Paulistana, desde a infância, minhas mãos sempre souberam o caminho. Além de brincar como as outras crianças brincavam, eu criava — fios, texturas, pequenos mundos feitos de imaginação e paciência. O trabalho manual nunca foi apenas um passatempo; era uma forma silenciosa de conversar com o mundo, de transformar sentimentos em matéria.
A vida levou-me por outros nós. Durante muitos anos, trilhei um percurso sólido como executiva no mercado financeiro, entre números, metas e decisões rápidas. Foi uma escola de rigor e força, mas o coração continuava a pedir espaço para respirar, criar e sentir.

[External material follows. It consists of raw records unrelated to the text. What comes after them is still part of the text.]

(* ===== verification/BitmapThms.v ===== *)
(** * Properties of [bitmap.c]: operations on the number a bitmap represents *)

From S2P Require Import Prelude Words Bitmap.

(** ** The representation *)

Record bm_ok (b : bitmap) : Prop := {
  bok_len : bm_len b = zlen (bm_d b);
  bok_top : 0 <= bm_top b < bm_len b;
  bok_words : Forall word_ok (bm_d b);
  bok_high : forall i, bm_top b < Z.of_nat i -> nth i (bm_d b) 0 = 0;
  bok_max : bm_len b <= 2 ^ 19 + 1
}.

Definition value (b : bitmap) : Z := words_val (bm_d b).

Lemma rd_nth b i : 0 <= i < zlen (bm_d b) -> rd b i = Some (nth (Z.to_nat i) (bm_d b) 0).
Proof.
  intros Hi. unfold rd, znth. rewrite (proj2 (Z.ltb_ge _ _)) by lia.
  destruct (lookup_lt_is_Some_2 (bm_d b) (Z.to_nat i)) as [w Hw]; [unfold zlen in Hi; lia|].
  rewrite Hw. f_equal. symmetry. by apply nth_lookup_Some with (d := 0) in Hw.
Qed.

Lemma wr_ok b i v : 0 <= i < zlen (bm_d b) ->
  wr b i v = Some (mk_bitmap (<[Z.to_nat i := v]> (bm_d b)) (bm_len b) (bm_top b)).
Proof.
  intros. unfold wr. rewrite (proj2 (Z.leb_le _ _)), (proj2 (Z.ltb_lt _ _)) by lia. done.
Qed.

Lemma nth_insert (d : list Z) (i k : nat) v : (i < length d)%nat ->
  nth k (<[i := v]> d) 0 = if decide (k = i) then v else nth k d 0.
Proof.
  intros Hi. rewrite !nth_lookup. case_decide as E.
  - subst. by rewrite list_lookup_insert_eq.
  - by rewrite list_lookup_insert_ne.
Qed.

Lemma nth_zeros k n : nth k (zeros n) 0 = 0.
Proof.
  rewrite nth_lookup. destruct (zeros n !! k) as [x|] eqn:E; [|done].
  by apply lookup_replicate in E as [-> _].
Qed.

Lemma zlen_insert (d : list Z) i v : zlen (<[i := v]> d) = zlen d.
Proof. unfold zlen. by rewrite length_insert. Qed.

(** Bit masks of the code. *)
Lemma land_31 n : 0 <= n -> Z.land n BITMAP_WMASK = n mod 32.
Proof. intros. change BITMAP_WMASK with (Z.ones 5). by rewrite Z.land_ones. Qed.

Lemma mask_val k : 0 <= k < 32 -> u32 (Z.shiftl 1 k) = 2 ^ k.
Proof.
  intros. rewrite Z.shiftl_1_l. apply wrap_small. split; [apply Z.pow_nonneg; lia|].
  apply Z.pow_lt_mono_r; lia.
Qed.

Lemma pow_word k : 0 <= k < 32 -> word_ok (2 ^ k).
Proof. intros. rewrite <- mask_val by lia. unfold word_ok. apply wrap_range. lia. Qed.

(** ** Reading and changing bits *)

Section Ops.
Context (b : bitmap) (B : bm_ok b).

Lemma top_not_invalid : (bm_top b >=? bm_len b) = false.
Proof using B. destruct B. rewrite Z.geb_leb. apply Z.leb_gt. lia. Qed.

Lemma run_test_bit n : 0 <= n -> bitmap_test_bit b n = Some (Z.b2z (Z.testbit (value b) n)).
Proof using B.
  intros Hn. unfold bitmap_test_bit. rewrite top_not_invalid. unfold value.
  rewrite (words_testbit _ n (bok_words _ B) Hn). change BITMAP_BITS with 32.
  pose proof (bok_top _ B). pose proof (bok_len _ B).
  rewrite (proj2 (Z.eqb_neq (bm_len b) 0)) by lia. cbn [orb]. rewrite Z.gtb_ltb.
  destruct (Z.ltb_spec (bm_top b) (n / 32)).
  - rewrite (bok_high _ B) by lia. by rewrite Z.bits_0.
  - rewrite rd_nth by (split; dlia). cbn [mbind option_bind]. f_equal.
    rewrite land_31 by done. change 1 with (Z.ones 1) at 1. rewrite Z.land_ones by lia.
    change (2 ^ 1) with 2. rewrite Z.testbit_spec' by dlia. rewrite Z.shiftr_div_pow2 by dlia. done.
Qed.

(** Room for bit [n]: the number is unchanged. *)
Lemma run_bitmap_reserve ok n : 0 <= n ->
  let '(r, b') := reserve ok b n in
  bm_ok b' /\ value b' = value b /\ bm_top b' = bm_top b /\
  (r = 0 /\ n / 32 < zlen (bm_d b') /\ n <= BITMAP_MAX \/ r = -1 /\ b' = b /\ (BITMAP_MAX < n \/ ok = false)).
Proof using B.
  intros Hn. unfold reserve. rewrite top_not_invalid. cbn [orb]. rewrite Z.gtb_ltb.
  destruct (Z.ltb_spec BITMAP_MAX n); [split_and!; auto|]. change BITMAP_BITS with 32.
  destruct B as [Bl Bt Bw Bh Bm]. unfold BITMAP_MAX in *.
  destruct (Z.ltb_spec (bm_len b) (n / 32 + 1)).
  2:{ split_and!; auto. left. split_and!; auto. lia. }
  destruct ok; cbn [negb]; [|split_and!; auto].
  pose proof (zlen_nonneg (bm_d b)).
  assert (zlen (bm_d b ++ zeros (n / 32 + 1 - bm_len b)) = n / 32 + 1) as L
    by (rewrite zlen_app, zlen_zeros by lia; lia).
  split_and!; [constructor; cbn| |done|left; cbn; split_and!; lia].
  - done.
  - lia.
  - apply Forall_app. split; [done|]. apply Forall_replicate, word_ok_0.
  - intros i Hi. destruct (Nat.lt_ge_cases i (length (bm_d b))).
    + rewrite app_nth1 by done. by apply Bh.
    + rewrite app_nth2 by done. apply nth_zeros.
  - dlia.
  - unfold value. cbn. rewrite words_val_app, words_val_zeros. lia.
Qed.

(** Bits after one word of a number is replaced. *)
Lemma testbit_insert d k v m : Forall word_ok d -> 0 <= k < zlen d -> word_ok v -> 0 <= m ->
  Z.testbit (words_val (<[Z.to_nat k := v]> d)) m =
  if decide (m / 32 = k) then Z.testbit v (m mod 32) else Z.testbit (words_val d) m.
Proof.
  intros Hd Hk Hv Hm. rewrite words_testbit by (done || by apply Forall_insert).
  rewrite nth_insert by (unfold zlen in Hk; lia). rewrite (words_testbit d) by done.
  assert (0 <= m / 32) by dlia.
  destruct (decide (m / 32 = k)) as [->|Hne]; [by rewrite decide_True|].
  rewrite decide_False; [done|]. intros E. apply Hne. lia.
Qed.

Lemma run_set_bit ok n : 0 <= n < 2 ^ 32 ->
  exists r b', bitmap_set_bit ok b n = Some (r, b') /\ bm_ok b' /\
    (r = 0 /\ n <= BITMAP_MAX /\ value b' = Z.setbit (value b) n \/
     r = -1 /\ b' = b /\ (BITMAP_MAX < n \/ ok = false)).
Proof using B.
  intros Hn. unfold bitmap_set_bit. pose proof (run_bitmap_reserve ok n ltac:(lia)) as R.
  destruct (reserve ok b n) as [r b1]. destruct R as (B1 & V1 & T1 & [(-> & Hi & Hmx)|(-> & -> & Hbad)]).
  2:{ exists (-1), b. split_and!; auto. }
  cbn [Z.eqb negb]. change BITMAP_BITS with 32. set (k := n / 32) in *.
  assert (0 <= k) as Hk by (unfold k; dlia). rewrite Z.gtb_ltb.
  set (b2 := if bm_top b1 <? k then set_top k b1 else b1).
  assert (bm_d b2 = bm_d b1 /\ bm_len b2 = bm_len b1 /\ bm_top b2 = Z.max (bm_top b1) k) as (D2 & L2 & T2).
  { unfold b2. destruct (Z.ltb_spec (bm_top b1) k); cbn; split_and!; done || lia. }
  destruct B1 as [Bl Bt Bw Bh Bm].
  rewrite rd_nth by (rewrite D2; lia). cbn [mbind option_bind]. rewrite wr_ok by (rewrite D2; lia).
  cbn [mbind option_bind]. rewrite D2, land_31, mask_val by (lia || apply Z.mod_pos_bound; lia).
  pose proof (Z.mod_pos_bound n 32 ltac:(lia)) as Hm.
  assert (word_ok (Z.lor (nth (Z.to_nat k) (bm_d b1) 0) (2 ^ (n mod 32)))) as Hw
    by (apply lor_word; [by apply nth_word_ok|by apply pow_word]).
  eexists 0, _. split; [done|]. split.
  - constructor; cbn; rewrite ?zlen_insert; [lia|lia|by apply Forall_insert| |lia].
    intros i Hi'. rewrite nth_insert by (unfold zlen in Hi; lia).
    rewrite decide_False by lia. apply Bh. lia.
  - left. split_and!; [done|done|]. rewrite <- V1. unfold value. cbn. apply Z.bits_inj'. intros m Hm0.
    rewrite testbit_insert by (done || lia). rewrite Z.setbit_eqb by lia.
    pose proof (Z.div_mod m 32 ltac:(lia)). pose proof (Z.div_mod n 32 ltac:(lia)).
    case_decide as E.
    + rewrite Z.lor_spec, Z.pow2_bits_eqb by lia. rewrite (words_testbit _ m) by (done || lia). rewrite E.
      rewrite orb_comm. f_equal. destruct (Z.eqb_spec (n mod 32) (m mod 32)), (Z.eqb_spec n m); unfold k in *; lia || done.
    + rewrite (proj2 (Z.eqb_neq n m)); [done|]. intros ->. done.
Qed.
End Ops.
(** Assignments to one field. *)
Definition with_type (v : chan_type) (c : Channel) : Channel := ltac:(assign c c_type v).
Definition with_self (v : Z) (c : Channel) : Channel := ltac:(assign c c_self v).
Definition with_remote_id (v : Z) (c : Channel) : Channel := ltac:(assign c c_remote_id v).
Definition with_have_remote_id (v : bool) (c : Channel) : Channel := ltac:(assign c c_have_remote_id v).
Definition with_istate (v : Z) (c : Channel) : Channel := ltac:(assign c c_istate v).
Definition with_ostate (v : Z) (c : Channel) : Channel := ltac:(assign c c_ostate v).
Definition with_flags (v : Z) (c : Channel) : Channel := ltac:(assign c c_flags v).
Definition with_rfd (v : Z) (c : Channel) : Channel := ltac:(assign c c_rfd v).
Definition with_wfd (v : Z) (c : Channel) : Channel := ltac:(assign c c_wfd v).
Definition with_efd (v : Z) (c : Channel) : Channel := ltac:(assign c c_efd v).
Definition with_sock (v : Z) (c : Channel) : Channel := ltac:(assign c c_sock v).
Definition with_io_want (v : Z) (c : Channel) : Channel := ltac:(assign c c_io_want v).
Definition with_io_ready (v : Z) (c : Channel) : Channel := ltac:(assign c c_io_ready v).
Definition with_pfds (v : list Z) (c : Channel) : Channel := ltac:(assign c c_pfds v).
Definition with_isatty (v : bool) (c : Channel) : Channel := ltac:(assign c c_isatty v).
Definition with_force_drain (v : bool) (c : Channel) : Channel := ltac:(assign c c_force_drain v).
Definition with_restore_block (v : Z) (c : Channel) : Channel := ltac:(assign c c_restore_block v).
Definition with_restore_flags (v : list Z) (c : Channel) : Channel := ltac:(assign c c_restore_flags v).
Definition with_input (v : list Z) (c : Channel) : Channel := ltac:(assign c c_input v).
Definition with_output (v : list Z) (c : Channel) : Channel := ltac:(assign c c_output v).
Definition with_extended (v : list Z) (c : Channel) : Channel := ltac:(assign c c_extended v).
Definition with_remote_window (v : Z) (c : Channel) : Channel := ltac:(assign c c_remote_window v).
Definition with_remote_maxpacket (v : Z) (c : Channel) : Channel := ltac:(assign c c_remote_maxpacket v).
Definition with_local_window (v : Z) (c : Channel) : Channel := ltac:(assign c c_local_window v).
Definition with_local_window_exceeded (v : Z) (c : Channel) : Channel := ltac:(assign c c_local_window_exceeded v).
Definition with_local_window_max (v : Z) (c : Channel) : Channel := ltac:(assign c c_local_window_max v).
Definition with_local_consumed (v : Z) (c : Channel) : Channel := ltac:(assign c c_local_consumed v).
Definition with_local_maxpacket (v : Z) (c : Channel) : Channel := ltac:(assign c c_local_maxpacket v).
Definition with_extended_usage (v : Z) (c : Channel) : Channel := ltac:(assign c c_extended_usage v).
Definition with_ctype (v : list Z) (c : Channel) : Channel := ltac:(assign c c_ctype v).
Definition with_open_confirm (v : bool) (c : Channel) : Channel := ltac:(assign c c_open_confirm v).
Definition with_detach_user (v : bool) (c : Channel) : Channel := ltac:(assign c c_detach_user v).
Definition with_detach_close (v : bool) (c : Channel) : Channel := ltac:(assign c c_detach_close v).
Definition with_input_filter (v : bool) (c : Channel) : Channel := ltac:(assign c c_input_filter v).
Definition with_output_filter (v : bool) (c : Channel) : Channel := ltac:(assign c c_output_filter v).
Definition with_datagram (v : bool) (c : Channel) : Channel := ltac:(assign c c_datagram v).
Definition with_inactive_deadline (v : Z) (c : Channel) : Channel := ltac:(assign c c_inactive_deadline v).
Definition with_lastused (v : Z) (c : Channel) : Channel := ltac:(assign c c_lastused v).
(* ===== verification/ByteQueue.v ===== *)
(** * ByteQueue: what the channel layer asks of a buffer

    Channels use an sshbuf as a bounded first-in first-out queue of bytes.
    [ByteQueue] states that contract; sshbuf on its heap discharges it, and so
    do the byte lists that stand for buffers in the channel model.  Sequences
    of operations are shown to behave as on a list against the interface
    alone. *)

From S2P Require Import Prelude Ssherr Sshbuf SshbufInv SshbufOps SshbufLife SshbufGetput SshbufWire.
From S2P Require Import SshbufThms SshbufMsg Cstring Channel.

Class ByteQueue (St B : Type) := {
  (** The queue [b] holds these bytes. *)
  bq_is : St -> B -> list Z -> Prop;
  bq_put : B -> list Z -> M St unit;
  bq_consume : B -> Z -> M St unit;
  (** Appending is all or nothing, and succeeds only within the largest size. *)
  bq_put_law st b l bs : bytes_ok bs -> bq_is st b l ->
    match bq_put b bs st with
    | (Ok _, st') => zlen l + zlen bs <= SSHBUF_SIZE_MAX /\ bq_is st' b (l ++ bs)
    | (Err _, st') => bq_is st' b l
    | (Crash, _) => False
    end;
  (** Consuming drops bytes at the front, and fails only for want of bytes. *)
  bq_consume_law st b l n : 0 <= n -> bq_is st b l ->
    match bq_consume b n st with
    | (Ok _, st') => n <= zlen l /\ bq_is st' b (drop (Z.to_nat n) l)
    | (Err _, st') => zlen l < n /\ bq_is st' b l
    | (Crash, _) => False
    end
}.

(** ** Sequences of operations, against the interface *)

Inductive qop := QPut (bs : list Z) | QConsume (n : Z).

Definition qop_ok (o : qop) : Prop :=
  match o with QPut bs => bytes_ok bs | QConsume n => 0 <= n end.

Section Client.
Context {St B : Type} `{ByteQueue St B}.

Definition qexec (b : B) (o : qop) : M St unit :=
  match o with QPut bs => bq_put b bs | QConsume n => bq_consume b n end.

(** Runs the operations, whatever each returns; the outcomes are kept. *)
Fixpoint qrun (b : B) (os : list qop) (st : St) : list (res unit) * St :=
  match os with
  | [] => ([], st)
  | o :: os =>
      let '(r, st') := qexec b o st in
      let '(rs, st'') := qrun b os st' in (r :: rs, st'')
  end.

(** The bytes that went in and came out, according to the outcomes. *)
Fixpoint went_in (os : list qop) (rs : list (res unit)) : list Z :=
  match os, rs with
  | QPut bs :: os, r :: rs => (if is_ok r then bs else []) ++ went_in os rs
  | QConsume _ :: os, _ :: rs => went_in os rs
  | _, _ => []
  end.

Fixpoint came_out (os : list qop) (rs : list (res unit)) : Z :=
  match os, rs with
  | QConsume n :: os, r :: rs => (if is_ok r then n else 0) + came_out os rs
  | QPut _ :: os, _ :: rs => came_out os rs
  | _, _ => 0
  end.

Lemma queue_fifo b os : forall st l, Forall qop_ok os -> bq_is st b l ->
  let '(rs, st') := qrun b os st in
  Forall (fun r => is_crash r = false) rs /\ 0 <= came_out os rs <= zlen (l ++ went_in os rs) /\
  bq_is st' b (drop (Z.to_nat (came_out os rs)) (l ++ went_in os rs)).
Proof.
  induction os as [|o os IH]; intros st l Hok Hl; cbn.
  { rewrite app_nil_r. pose proof (zlen_nonneg l). by split_and!. }
  inversion Hok as [|? ? Ho Hos]; subst. destruct o as [bs|n]; cbn [qexec qop_ok] in *.
  - pose proof (bq_put_law st b l bs Ho Hl) as L. destruct (bq_put b bs st) as [[[]|e|] st1]; [| |done].
    + destruct L as [_ L]. specialize (IH st1 _ Hos L). destruct (qrun b os st1) as [rs st'].
      cbn. rewrite app_assoc. destruct IH as (? & ? & ?). split_and!; auto; lia.
    + specialize (IH st1 _ Hos L). destruct (qrun b os st1) as [rs st']. cbn.
      destruct IH as (? & ? & ?). split_and!; auto; lia.
  - pose proof (bq_consume_law st b l n Ho Hl) as L.
    destruct (bq_consume b n st) as [[[]|e|] st1]; [| |done]; destruct L as [Hn L];
      specialize (IH st1 _ Hos L); destruct (qrun b os st1) as [rs st']; cbn;
      destruct IH as (F & C & Q); (split; [by constructor|]).
    + rewrite zlen_app in *. assert (zlen (drop (Z.to_nat n) l) = zlen l - n) as E
        by (unfold zlen in *; rewrite length_drop; lia). split; [lia|].
      rewrite <- (drop_app_le l) in Q by (unfold zlen in *; lia). rewrite drop_drop in Q.
      by rewrite Z2Nat.inj_add by lia.
    + by split.
Qed.
End Client.

(** ** sshbuf implements the interface *)

(** A buffer of the heap, held by the caller. *)
Definition sshbuf_is (h : heap) (i : bufp) (l : list Z) : Prop :=
  exists rc, heap_inv rc h /\ 1 <= rc i /\ contents h i = Some l.

Lemma sshbuf_is_view h i l : sshbuf_is h i l ->
  exists rc s p lm, view rc h i s p lm /\ cur s p lm = l.
Proof.
  intros (rc & I & R & C). destruct (view_intro rc h i I R) as (s & p & lm & V).
  exists rc, s, p, lm. split; [done|]. rewrite (view_contents V) in C. congruence.
Qed.

Lemma view_max {rc h i s p lm} : view rc h i s p lm -> sb_max_size s <= SSHBUF_SIZE_MAX.
Proof. intros V. apply (sane_spec i), (inv_sane _ _ (v_inv _ _ _ _ _ _ V)), V. Qed.

Lemma view_is rc h i s p lm : view rc h i s p lm -> sshbuf_is h i (cur s p lm).
Proof. intros V. exists rc. split_and!; [apply V|apply V|apply (view_contents V)]. Qed.

#[export] Program Instance sshbuf_queue : ByteQueue heap bufp := {
  bq_is := sshbuf_is;
  bq_put i bs := sshbuf_put i (SrcBytes bs) (zlen bs);
  bq_consume := sshbuf_consume
}.
Next Obligation.
  intros h i l bs Hok Hl. cbv beta. destruct (sshbuf_is_view h i l Hl) as (rc & s & p & lm & V & <-).
  pose proof (run_put V (SrcBytes bs) bs Hok eq_refl) as O. unfold append_outcome in O.
  destruct (sshbuf_put i (SrcBytes bs) (zlen bs) h) as [[[]|e|] h']; cbv beta iota in O; [| |by destruct O as [_ []]].
  - destruct O as (E & C & _ & B & _). pose proof (view_max V). split; [lia|].
    exists rc. split_and!; [apply E|apply V|done].
  - destruct O as (E & C & _). exists rc. split_and!; [apply E|apply V|done].
Qed.
Next Obligation.
  intros h i l n Hn Hl. cbv beta. destruct (sshbuf_is_view h i l Hl) as (rc & s & p & lm & V & <-).
  destruct (Z.lt_ge_cases (zlen (cur s p lm)) n) as [Hs|Hs].
  - rewrite (run_consume_short V n Hs). split; [done|]. by eapply view_is.
  - destruct (run_consume V n ltac:(lia)) as (s' & h' & -> & _ & V' & _ & _ & <- & _).
    split; [done|]. by eapply view_is.
Qed.

(** ** The buffers of the channel model implement it too *)

Inductive cbuf := CInput | COutput | CExtended.

Definition get_buf (b : cbuf) (c : Channel) : list Z :=
  match b with CInput => c_input c | COutput => c_output c | CExtended => c_extended c end.
Definition set_buf (b : cbuf) (l : list Z) (c : Channel) : Channel :=
  match b with CInput => with_input l c | COutput => with_output l c | CExtended => with_extended l c end.
Definition max_buf (b : cbuf) : Z :=
  match b with CInput => CHAN_INPUT_MAX | COutput | CExtended => SSHBUF_SIZE_MAX end.

Definition cbuf_put (b : cbuf) (bs : list Z) : CM unit :=
  c ← getc;
  r ← buf_put (max_buf b) (get_buf b c) bs;
  match r with Some l => modc (set_buf b l) | None => throw SSH_ERR_NO_BUFFER_SPACE end.

Definition cbuf_consume (b : cbuf) (n : Z) : CM unit :=
  c ← getc;
  if zlen (get_buf b c) <? n then throw SSH_ERR_MESSAGE_INCOMPLETE
  else modc (set_buf b (drop (Z.to_nat n) (get_buf b c))).

Lemma get_set_buf b l c : get_buf b (set_buf b l c) = l.
Proof. by destruct b. Qed.

#[export] Program Instance channel_queue : ByteQueue ssh cbuf := {
  bq_is s b l := get_buf b (s_chan s) = l;
  bq_put := cbuf_put;
  bq_consume := cbuf_consume
}.
Next Obligation.
  intros s b l bs _ <-. unfold cbuf_put, buf_put, mbind, M_bind. cbn.
  destruct (hd _ _); cbn; [|done].
  destruct (Z.leb_spec (zlen (get_buf b (s_chan s)) + zlen bs) (max_buf b)); cbn; [|done].
  split; [|apply get_set_buf]. destruct b; cbn in *; unfold CHAN_INPUT_MAX, SSHBUF_SIZE_MAX in *; lia.
Qed.
Next Obligation.
  intros s b l n Hn <-. unfold cbuf_consume, mbind, M_bind. cbn.
  destruct (Z.ltb_spec (zlen (get_buf b (s_chan s))) n); cbn; [done|]. split; [done|apply get_set_buf].
Qed.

Até que um dia escolhi reinventar-me. Voltei aos fios, agora com mais histórias nas mãos e mais sentido no olhar. No macramé encontrei abrigo, ritmo e verdade. Cada adorno, painel ou colar de mesa nasce do encontro entre técnica e emoção, entre o que aprendi ao longo da vida e o que sempre fui.
As minhas peças são feitas com afeto, amor e alegria. São nós que unem passado e presente, razão e sensibilidade, trabalho e poesia. Cada criação carrega tempo, cuidado e a certeza de que a arte também é um caminho de volta para casa.